***** DATA TO USE

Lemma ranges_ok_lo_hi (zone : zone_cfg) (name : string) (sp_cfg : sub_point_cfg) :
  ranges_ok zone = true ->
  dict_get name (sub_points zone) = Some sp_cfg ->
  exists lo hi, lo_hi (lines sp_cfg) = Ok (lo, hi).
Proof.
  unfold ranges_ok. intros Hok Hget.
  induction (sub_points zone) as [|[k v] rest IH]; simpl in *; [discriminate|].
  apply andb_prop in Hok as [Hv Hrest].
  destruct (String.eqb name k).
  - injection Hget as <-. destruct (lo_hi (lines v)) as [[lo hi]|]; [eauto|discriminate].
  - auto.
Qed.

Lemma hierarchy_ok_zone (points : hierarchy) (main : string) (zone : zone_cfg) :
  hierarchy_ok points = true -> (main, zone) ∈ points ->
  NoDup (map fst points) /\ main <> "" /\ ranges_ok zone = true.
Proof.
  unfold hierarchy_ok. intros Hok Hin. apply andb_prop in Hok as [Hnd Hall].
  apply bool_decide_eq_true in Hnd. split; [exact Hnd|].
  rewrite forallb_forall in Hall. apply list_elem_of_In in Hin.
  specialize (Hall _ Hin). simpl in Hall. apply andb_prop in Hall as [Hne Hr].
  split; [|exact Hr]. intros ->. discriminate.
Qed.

**********

# PROBLEM DETAILS
The material is to be given again in full and without variation.

# RESULT OF THIS TASK
Lemma ranges_ok_lo_hi (zone : zone_cfg) (name : string) (sp_cfg : sub_point_cfg) :
  ranges_ok zone = true ->
  dict_get name (sub_points zone) = Some sp_cfg ->
  exists lo hi, lo_hi (lines sp_cfg) = Ok (lo, hi).
Proof.
  unfold ranges_ok. intros Hok Hget.
  induction (sub_points zone) as [|[k v] rest IH]; simpl in *; [discriminate|].
  apply andb_prop in Hok as [Hv Hrest].
  destruct (String.eqb name k).
  - injection Hget as <-. destruct (lo_hi (lines v)) as [[lo hi]|]; [eauto|discriminate].
  - auto.
Qed.

Lemma hierarchy_ok_zone (points : hierarchy) (main : string) (zone : zone_cfg) :
  hierarchy_ok points = true -> (main, zone) ∈ points ->
  NoDup (map fst points) /\ main <> "" /\ ranges_ok zone = true.
Proof.
  unfold hierarchy_ok. intros Hok Hin. apply andb_prop in Hok as [Hnd Hall].
  apply bool_decide_eq_true in Hnd. split; [exact Hnd|].
  rewrite forallb_forall in Hall. apply list_elem_of_In in Hin.
  specialize (Hall _ Hin). simpl in Hall. apply andb_prop in Hall as [Hne Hr].
  split; [|exact Hr]. intros ->. discriminate.
Qed.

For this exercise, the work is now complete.